“É como assistir a um escultor a trabalhar, a cinzelar um bloco de mármore para revelar uma obra-prima. Neste caso, a natureza é o escultor, e o resultado é a incrível complexidade dos nossos dedos das mãos e dos pés.”
O primeiro atlas de células humanas no desenvolvimento inicial dos membros já está cá fora e vem revelar detalhes fascinantes sobre o complexo e altamente regulado processo que conduz à formação dos nossos dedos.
Tradicionalmente baseada em organismos modelo como ratos, embriões de galinha ou células estaminais cultivadas em laboratório, a nossa compreensão do desenvolvimento dos membros de vertebrados “empanca” no caso dos humanos, cuja biologia diverge desses modelos, explica o Science Alert.
Anteriormente, pensava-se que os membros se projetavam do corpo embrionário — de dentro para fora.
No entanto, o novo estudo publicado na Nature, que analisou milhares de células individuais de tecidos embrionários humanos com 5 a 9 semanas de desenvolvimento, dá-nos uma imagem mais detalhada desta “escultura” — e mais colorida.
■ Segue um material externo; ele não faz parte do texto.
Lemma reports_RenderL2BD c ci n ifs : reports k (RenderL2BD k c ci n ifs).
Proof. unfold RenderL2BD. reports_auto. Qed.

Lemma reports_RenderNetworkPodL2BD c ci n ifs : reports k (RenderNetworkPodL2BD k c ci n ifs).
Proof. unfold RenderNetworkPodL2BD. reports_auto. Qed.
End reporting.

#[export] Hint Resolve reports_RenderConnDirectInterPodMemifPair reports_RenderConnInterfacePair reports_RenderL2BD
  reports_RenderNetworkPodL2BD : serve.
End ServiceIf.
Os investigadores identificaram 67 grupos distintos de células e mapearam-nos em diferentes momentos do primeiro trimestre do desenvolvimento.
“Identificamos 67 grupos distintos de células a partir de 125.955 células individuais capturadas e mapeámo-los espacialmente ao longo de quatro pontos temporais do primeiro trimestre para lançar nova luz sobre o desenvolvimento dos membros”, escreve a equipa: “Ao fazê-lo, descobrimos vários estados novos de células.”
“É como assistir a um escultor a trabalhar, a cinzelar um bloco de mármore para revelar uma obra-prima. Neste caso, a natureza é o escultor, e o resultado é a incrível complexidade dos nossos dedos das mãos e dos pés”, diz, citado pela EurekAlert, o autor sénior e biólogo celular da Universidade Sun Yat-sen, Hongbo Zhang.
“Pela primeira vez, fomos capazes de capturar o notável processo de desenvolvimento dos membros com resolução a nível de célula única no espaço e no tempo”, diz Sarah Teichmann, autora sénior e bióloga computacional no Instituto Wellcome Sanger.
Padrões de expressão genética também foram examinados.
O papel de genes específicos como o IRX1 e SOX9 na formação de dígitos e no desenvolvimento do esqueleto revelou-se fundamental. Por volta das sete semanas de desenvolvimento, são ativadas instruções de morte celular programada, levando à formação de dedos das mãos e dos pés bem definidos.
Precisão da “escultura” é fundamental
“Revelamos um processo altamente complexo e precisamente regulado”, afirma Zhang.
A precisão deste processo é crucial, uma vez que as mais pequenas irregularidades podem resultar em deformidades dos membros, afetando uma em cada 500 pessoas ao nascer.
O estudo também explorou genes associados a condições congénitas como dedos curtos (braquidactilia) e dedos interligados (sindactilia), o que nos traz novas informações sobre onde o desenvolvimento dos membros pode “descarrilar”.
Além disso, a pesquisa demonstrou que, embora a formação dos membros em humanos e ratos siga trajetórias semelhantes, existem diferenças nos genes ativados e nos tipos de células.
A criação do inédito atlas está “a aprofundar a nossa compreensão de como estruturas anatomicamente complexas se formam, ajudando-nos a descobrir os processos genéticos e celulares por trás do desenvolvimento humano saudável, com muitas implicações para a pesquisa e a saúde”, acredita Sanger.